Конечно, за некоторыми видами музыки тянется долгий шлейф устойчивых ассоциаций об эксперименте, которым они были когда-то. Один из самых ярких примеров – шумовая музыка и ее многочисленные вариации. Но с тех пор, когда немногие одиночки впервые записывали пластинки белого шума, используя лишь принцип обратной связи, впервые конструировали инструменты, не учитывавшие европейские системы высоты и протяжности звука или же просто организовывали стабильную нестабильность звукового хаоса, прошло как минимум пятьдесят лет. Ныне вы можете купить набор гитарных педалей, пропустить через них любой звук, и вуаля. Вы – нойз-музыкант, представитель признанного, хоть и все еще специфического жанра, который затевался как антимузыка. Про целое поколение форматных поп-артистов, включающих в свои работы структурированный или даже не особо опредмеченный шум, можно и вовсе не говорить. Самые горячие годы тех же Death Grips или Sleigh Bells уже давно позади.

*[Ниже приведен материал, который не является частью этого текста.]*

(** * The concat demuxer (libavformat/concatdec.c)

    A shallow embedding of the segment table, the segment lifecycle
    ([open_file], [open_next_file]), the packet pump ([concat_read_packet])
    and the seek engine ([real_seek], [try_seek], [concat_seek]), together
    with the properties the design document states about them; and of the
    probe, the script reader and the rest of [concat_read_header] and
    [concat_read_close], with what the code shows about them and about a
    demuxer's whole life.

    The demuxer talks to the per-segment readers of libavformat only through
    a handful of calls.  Those calls are the fields of the class [LibAV]: the
    development is parametric in what they answer, and every call that is
    made is appended to a history so that "is closed", "is not re-opened"
    and "is retried" can be stated. *)

From Stdlib Require Import ZArith Ascii String List Lia Bool Permutation.
From stdpp Require Import base option list.
Import ListNotations.

Local Open Scope Z_scope.

(** ** Machine integers *)

Module Int.

(** [int64_t]: two's complement on 64 bits. *)
Definition INT64_MIN : Z := - 2 ^ 63.
Definition INT64_MAX : Z := 2 ^ 63 - 1.

Definition wrap64 (z : Z) : Z := (z + 2 ^ 63) mod 2 ^ 64 - 2 ^ 63.
Definition add64 (a b : Z) : Z := wrap64 (a + b).
Definition sub64 (a b : Z) : Z := wrap64 (a - b).

Definition in_int64 (z : Z) : Prop := INT64_MIN <= z <= INT64_MAX.

(** [int]: two's complement on 32 bits; [unsigned]: modulo 2^32. *)
Definition wrap32 (z : Z) : Z := (z + 2 ^ 31) mod 2 ^ 32 - 2 ^ 31.
Definition wrapu32 (z : Z) : Z := z mod 2 ^ 32.

End Int.
Export Int.

(** ** Constants of libavutil and libavformat

    The headers that define them are not part of this file's source; the
    values are those of libavutil/error.h, libavutil/avutil.h,
    libavutil/mathematics.h, libavformat/avformat.h and of errno on Linux. *)

Definition AV_NOPTS_VALUE : Z := INT64_MIN.

Definition MKTAG (a b c d : Z) : Z :=
  Z.lor a (Z.lor (Z.shiftl b 8) (Z.lor (Z.shiftl c 16) (Z.shiftl d 24))).

Definition AVERROR (e : Z) : Z := - e.
Definition EPERM : Z := 1.
Definition EIO : Z := 5.
Definition ENOMEM : Z := 12.
Definition EINVAL : Z := 22.
Definition ESPIPE : Z := 29.
Definition ENOSYS : Z := 38.

(** FFERRTAG('E','O','F',' '). *)
Definition AVERROR_EOF : Z := - MKTAG 69 79 70 32.

Definition AVSEEK_FLAG_BYTE : Z := 2.
Definition AVSEEK_FLAG_FRAME : Z := 8.

Definition AV_ROUND_DOWN : Z := 2.
Definition AV_ROUND_UP : Z := 3.
Definition AV_ROUND_PASS_MINMAX : Z := 8192.

Definition AVRational : Type := (Z * Z)%type.
Definition AV_TIME_BASE_Q : AVRational := (1, 1000000).

Definition CONCAT_MAX_OPEN_TRY : Z := 3.

(** ** Data model *)

(** [ConcatFile]: one segment descriptor. *)
Record ConcatFile : Type := mkFile {
  url : string;
  start_time : Z;
  duration : Z
}.

(** A per-segment reader (an [AVFormatContext *] obtained from
    [avformat_alloc_context]) is an opaque handle. *)
Definition Reader : Type := nat.

(** [ConcatContext].  [files] with [nb_files] is the list and its length;
    [cur_file], a pointer into [files], is the index it points at ([None] for
    NULL); [avf] is the reader of the active segment ([None] for NULL). *)
Record ConcatContext : Type := mkCat {
  files : list ConcatFile;
  cur_file : option nat;
  avf : option Reader;
  safe : Z;
  seekable : Z;
  error : Z;
  rw_timeout : Z
}.

Definition nb_files (c : ConcatContext) : Z := Z.of_nat (length (files c)).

Эксперимент и отличается от своих долговременных последствий не очевидным эффектом, но невозможностью предсказать, на что и как именно повлияет этот эффект. Эксперимент в музыке – это не только техническая условность или чисто материальное нововведение, а предложение использовать эти условности и нововведения в дальнейшем. Как этот эксперимент происходит, что служит необходимым поводом для обращения к нему и почему его итог не столь важен, как сам процесс эксперимента, я покажу на примере семи музыкальных актов из различных уголков родины.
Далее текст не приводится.